1,041
Views
8
CrossRef citations to date
0
Altmetric
ORIGINAL ARTICLE

Qualification versus validation of biomarkers

Pages 40-43 | Published online: 01 Jun 2010

Abstract

The phases of research used to evaluate new drugs provide a useful reference point for determining the studies that need to be conducted to evaluate new biomarkers. However, biomarkers do not have a single pathway for changing health outcomes and may be used for a variety of purposes, such as improving diagnostic criteria, improving prognosis, improving the monitoring of disease or as a measurement of health outcomes. The impact on health outcomes is also less direct and is dependent on the sequence of actions taken as a consequence of the test results. The different purposes of biomarkers and the less direct effect on health outcomes require different study designs to those used for the evaluation of pharmaceutical products and a more careful interpretation of results. Greater collaboration between researchers designing laboratory-based qualification studies and researchers designing clinical validation studies could achieve a process of evaluation for biomarkers that is both reliable and efficient.

Introduction

Over the past 50 years or so, there has been considerable progress in defining the methods needed to evaluate the effectiveness of health care interventions, particularly pharmaceutical products. Much of this increased understanding also applies to the evaluation of biomarkers. However, there are important differences that researchers, regulators and clinicians need to consider in the design and interpretation of studies to evaluate biomarkers.

The pathway between the use of a pharmaceutical intervention and the change in clinical outcome is reasonably direct. We can generally assume that the effects observed in a trial can be transferred to patients in other settings. The pathway between the use of a biomarker and a change in clinical outcome is both less direct and can occur at multiple points in the clinical pathway.
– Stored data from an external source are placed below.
(** * hytools-lite: the raster handle [HyTools] and its traversal cursor
      [Iterator] (hytools_lite/base.py), embedded as state-passing programs. *)

From Stdlib Require Import ZArith List String Bool Lia.
From Stdlib Require Strings.Byte.
From stdpp Require Import base gmap strings list.
Import ListNotations.
Open Scope string_scope.
Open Scope Z_scope.

(** ** Python values, exceptions and the state-and-exception monad *)

(** The dynamically typed values that the attributes of a handle hold. [PObj]
    stands for an opaque object known only by name (a module, a function, a
    class, the handle itself). *)
Inductive pyval : Type :=
  | PNone
  | PBool (b : bool)
  | PInt (z : Z)
  | PStr (s : string)
  | PObj (name : string).

(** [v == "literal"] for an attribute [v]. *)
Definition py_eq_str (v : pyval) (s : string) : bool :=
  match v with
  | PStr t => String.eqb t s
  | _ => false
  end.

Inductive exn : Type :=
  | NameError
  | UnboundLocalError
  | AttributeError
  | TypeError
  | KeyError
  | IndexError
  | ValueError
  | OSError.

Inductive res (A : Type) : Type :=
  | Ok (a : A)
  | Raise (e : exn).
Arguments Ok {A} a.
Arguments Raise {A} e.

Definition is_ok {A} (r : res A) : bool :=
  match r with Ok _ => true | Raise _ => false end.

Definition res_bind {A B} (r : res A) (k : A -> res B) : res B :=
  match r with
  | Ok a => k a
  | Raise e => Raise e
  end.

(** A method body: it reads and writes the store [S]; an exception keeps the
    writes made before it was raised. *)
Definition M (S A : Type) : Type := S -> res A * S.

Definition ret {S A} (a : A) : M S A := fun s => (Ok a, s).
Definition raise {S A} (e : exn) : M S A := fun s => (Raise e, s).
Definition bind {S A B} (m : M S A) (k : A -> M S B) : M S B :=
  fun s => match m s with
           | (Ok a, s') => k a s'
           | (Raise e, s') => (Raise e, s')
           end.
Definition get_state {S} : M S S := fun s => (Ok s, s).
Definition modify {S} (f : S -> S) : M S unit := fun s => (Ok tt, f s).
Definition lift {S A} (r : res A) : M S A := fun s => (r, s).

Notation "'let*' x ':=' c 'in' k" := (bind c (fun x => k))
  (at level 10, x name, c at level 100, k at level 200).
Notation "c ';;;' k" := (bind c (fun _ => k))
  (at level 100, k at level 200, right associativity).

(** A local variable that is assigned on some branches only: reading it while
    it is unbound raises [UnboundLocalError]. *)
Definition local {S A} (v : option A) : M S A :=
  match v with
  | Some a => ret a
  | None => raise UnboundLocalError
  end.

(** ** Arrays *)

(** One array element: its [itemsize] bytes, in the order they are stored. *)
Definition elem : Type := list Byte.byte.

(** numpy arrays of one, two and three dimensions, as nested rows. *)
Inductive nd (A : Type) : Type :=
  | A1 (v : list A)
  | A2 (m : list (list A))
  | A3 (t : list (list (list A))).
Arguments A1 {A} v.
Arguments A2 {A} m.
Arguments A3 {A} t.

Definition nd_map {A B} (f : A -> B) (a : nd A) : nd B :=
  match a with
  | A1 v => A1 (map f v)
  | A2 m => A2 (map (map f) m)
  | A3 t => A3 (map (map (map f)) t)
  end.

Abbreviation ndarray := (nd elem).
Abbreviation array2 := (list (list elem)).
Abbreviation array3 := (list (list (list elem))).

(** [np.array(rows)] for a Python list of one-dimensional arrays of one
    length: two-dimensional, one row per array; for the empty list it is the
    one-dimensional array without entries, of shape (0,). *)
Definition np_array {A} (rows : list (list A)) : nd A :=
  match rows with
  | [] => A1 []
  | _ :: _ => A2 rows
  end.

(** [ndarray.byteswap()]: the bytes of every element are reversed. *)
Definition byteswap_elem (e : elem) : elem := rev e.
Definition byteswap (a : ndarray) : ndarray := nd_map byteswap_elem a.
Definition byteswap2 (a : array2) : array2 := map (map byteswap_elem) a.
Definition byteswap3 (a : array3) : array3 := map (map (map byteswap_elem)) a.

(** [f(0), ..., f(n-1)]. *)
Definition tabulate {A} (n : nat) (f : nat -> A) : list A := map f (seq 0 n).

(** A flat-binary payload mapped with [np.memmap]: a three-dimensional view
    of shape [mm_shape] over the flat element buffer [mm_at]. *)
Record memmap : Type := {
  mm_shape : nat * nat * nat;
  mm_at : nat -> elem
}.

(** A three-dimensional container dataset addressed as (line, column, band). *)
Record dataset : Type := {
  ds_shape : nat * nat * nat;
  ds_at : nat -> nat -> nat -> elem
}.

(** A node of an open container file: a group of named members or a dataset. *)
#[warnings="-register-all"]
Inductive hdf_node : Type :=
  | HGroup (members : list (string * hdf_node))
  | HDataset (d : dataset).

Fixpoint assoc {A} (k : string) (l : list (string * A)) : option A :=
  match l with
  | [] => None
  | (k', v) :: l' => if String.eqb k k' then Some v else assoc k l'
  end.

(** [node[key]] on a container node. A group is accessed by name: a name it
    does not hold raises [KeyError], a key that is not a string [TypeError].
    On a dataset a string key is a field name, which only a compound type
    has: [ValueError]. *)
Definition hdf_getitem (n : hdf_node) (key : pyval) : res hdf_node :=
  match key with
  | PStr k =>
      match n with
      | HGroup ms =>
          match assoc k ms with
          | Some c => Ok c
          | None => Raise KeyError
          end
      | HDataset _ => Raise ValueError
      end
  | _ => Raise TypeError
  end.

(** What [self.data] holds while a read is in progress: a memory map, or
    the node found in the container file at the reflectance path. *)
Inductive data_obj : Type :=
  | DMemmap (m : memmap)
  | DNode (n : hdf_node).
(** * A shallow embedding of the workflow engine (engine/WorkflowEngine.ts),
      the node base class (nodes/BaseNode.ts), the built-in node types, the
      workflow factories and the Jira agent.

    JavaScript objects used as dictionaries (parameter and credential bags,
    the connections map, data bags) are finite maps keyed by strings, read
    as the code reads them: [o[k]] gives the own property, and for a key the
    object does not have, what every plain object inherits from
    [Object.prototype] under that name, or [undefined].  Arrays are lists.
    Numbers are integers; the code modelled here tests them for truthiness
    and leaves their arithmetic to the runtime.

    Data bags are passed by reference.  A run of the engine works on a store
    of bags: the bag its caller passed in and the bags the run creates.  A
    node class, which is code from outside the engine, is handed a reference
    and may change any bag of the store.  What the trace and the execution
    record show of a bag is its content at that moment.  Workflow
    definitions and their nodes are values: the engine does not write to a
    definition, and a node class is taken not to write to the definition it
    is run for.

    The outside world the nodes talk to (HTTP, child processes, the clock)
    is an abstract [World] threaded through every call.  An [await]ed call is
    a function of the world that returns normally or throws; the engine
    awaits every call before the next one, so a run is a sequence.

    The engine is instrumented with a trace of the calls it makes into
    node classes, of their constructor and of [execute], and the recursion
    of the chain walker is bounded by a fuel. *)

From stdpp Require Import base option list gmap strings fin_maps pretty relations.
From Stdlib Require Import ZArith Lia.

Open Scope string_scope.
Open Scope Z_scope.
Open Scope list_scope.

(** ** JavaScript values *)

(** [JInherited name] is what a plain object has under [name] without
    setting it: the property of [Object.prototype], a function such as
    [toString], or for [__proto__] the prototype itself. *)
#[warnings="-register-all"]
Inductive JSValue : Type :=
| JUndefined
| JNull
| JBool (b : bool)
| JNum (n : Z)
| JStr (s : string)
| JArr (items : list JSValue)
| JObj (fields : list (string * JSValue))
| JInherited (name : string).

(** [!v] is [negb (truthy v)]: undefined, null, false, 0 and the empty
    string are falsy, every object, array and function is truthy. *)
Definition truthy (v : JSValue) : bool :=
  match v with
  | JUndefined | JNull => false
  | JBool b => b
  | JNum n => negb (n =? 0)
  | JStr s => negb (String.eqb s "")
  | JArr _ | JObj _ | JInherited _ => true
  end.

(** The property names of [Object.prototype]. *)
Definition Object_prototype : list string :=
  [ "constructor"; "__defineGetter__"; "__defineSetter__"; "hasOwnProperty";
    "__lookupGetter__"; "__lookupSetter__"; "isPrototypeOf";
    "propertyIsEnumerable"; "toString"; "valueOf"; "__proto__";
    "toLocaleString" ].

Definition inherited (k : string) : bool := existsb (String.eqb k) Object_prototype.

(** [o[k]] on a plain object: the own property, else the inherited one,
    else [undefined]. *)
Definition js_get (o : gmap string JSValue) (k : string) : JSValue :=
  match o !! k with
  | Some v => v
  | None => if inherited k then JInherited k else JUndefined
  end.

(** [a ?? b]. *)
Definition nullish (a b : JSValue) : JSValue :=
  match a with
  | JUndefined | JNull => b
  | _ => a
  end.

(** The object literal [{ ...own, ...spread }]: properties written first are
    overwritten by the properties spread after them.  A spread copies own
    properties only. *)
Definition spread_after (own spread : gmap string JSValue) : gmap string JSValue :=
  spread ∪ own.

(** ** types/index.ts *)

Abbreviation WorkflowData := (gmap string JSValue) (only parsing).

Inductive WorkflowStatus : Type := running | success | error | cancelled.

Record Position : Type := { pos_x : Z; pos_y : Z }.

Record WorkflowNode : Type := {
  node_id : string;
  node_type : string;
  node_name : string;
  node_position : Position;
  node_parameters : gmap string JSValue;
  node_credentials : option (gmap string JSValue);
}.

Record WorkflowConnection : Type := {
  conn_node : string;
  conn_type : string;
  conn_index : Z;
}.

(** [WorkflowExecution] and [NodeExecuteResult].  Their [data] is a bag:
    a reference where the engine handles it, its content where a record or
    a result is shown to the caller or in the trace. *)
Record WorkflowExecution' (Data : Type) : Type := {
  ex_id : string;
  ex_status : WorkflowStatus;
  ex_startTime : Z;
  ex_endTime : option Z;
  ex_data : Data;
  ex_error : option string;
}.
Arguments ex_id {Data} _.
Arguments ex_status {Data} _.
Arguments ex_startTime {Data} _.
Arguments ex_endTime {Data} _.
Arguments ex_data {Data} _.
Arguments ex_error {Data} _.

Record NodeExecuteResult' (Data : Type) : Type := {
  res_success : bool;
  res_data : option Data;
  res_error : option string;
}.
Arguments res_success {Data} _.
Arguments res_data {Data} _.
Arguments res_error {Data} _.

Abbreviation WorkflowExecution := (WorkflowExecution' (gmap string JSValue)).
Abbreviation NodeExecuteResult := (NodeExecuteResult' (gmap string JSValue)).

Record WorkflowDefinition : Type := {
  wf_id : string;
  wf_name : string;
  nodes : list WorkflowNode;
  connections : gmap string (list WorkflowConnection);
  active : bool;
  settings : gmap string JSValue;
}.

(** ** Exceptions *)

(** What the code of the repository and the Node runtime throw: an [Error]
    carrying its message, or some other value that has a text, kept as the
    text [String(value)] gives for it. *)
Inductive Thrown : Type :=
| ErrorObj (message : string)
| NonError (text : string).

(** [error instanceof Error ? error.message : String(error)] *)
Definition error_message (e : Thrown) : string :=
  match e with
  | ErrorObj m => m
  | NonError t => t
  end.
Biomarkers can be used to diagnose the patient, measure disease severity, measure the response to treatment, monitor patients over time or to predict the prognosis of patients. In each case, the potential impact of the biomarker on health outcomes depends on the sequence of actions taken as a consequence of the test result. The potential multiple uses of biomarkers and their indirect impact on health outcomes means that researchers need to choose different study designs and a different sequence of study designs for their evaluation. As a previous author stated “the complexity of these choices makes drug evaluation research seem simple and almost pedestrian”[Citation1].

The pathway for evaluating biomarkers

As with pharmaceuticals, the pathway for establishing clinical applicability begins with the synthesis and purification of the product, the “discovery phase”. The proportion of biomarkers that go on to reach commercialisation after this phase is probably even smaller than the proportion of pharmaceutical products, in part because of the complexity of the evaluation process.

In general, the discovery phase is followed by the “qualification” or analytical validity studies. In these studies, the analytical procedures for the detection of the biomarker are standardised and factors which may impact on measurement are identified. Various guidelines identify this stage of the research cycle as being pre-clinical, Phase 1 or Phase 2 studies [Citation1,Citation2]. However it is labelled, some of the questions that may be addressed in these studies are:

a) The optimal procedures for collecting and performing the assay

b) The intra-individual and inter-individual reproducibility of the assay

c) The relationship between the biomarker and severity of disease;

d) The effect of factors such as age and sex on the biomarker and the establishment of normal reference ranges.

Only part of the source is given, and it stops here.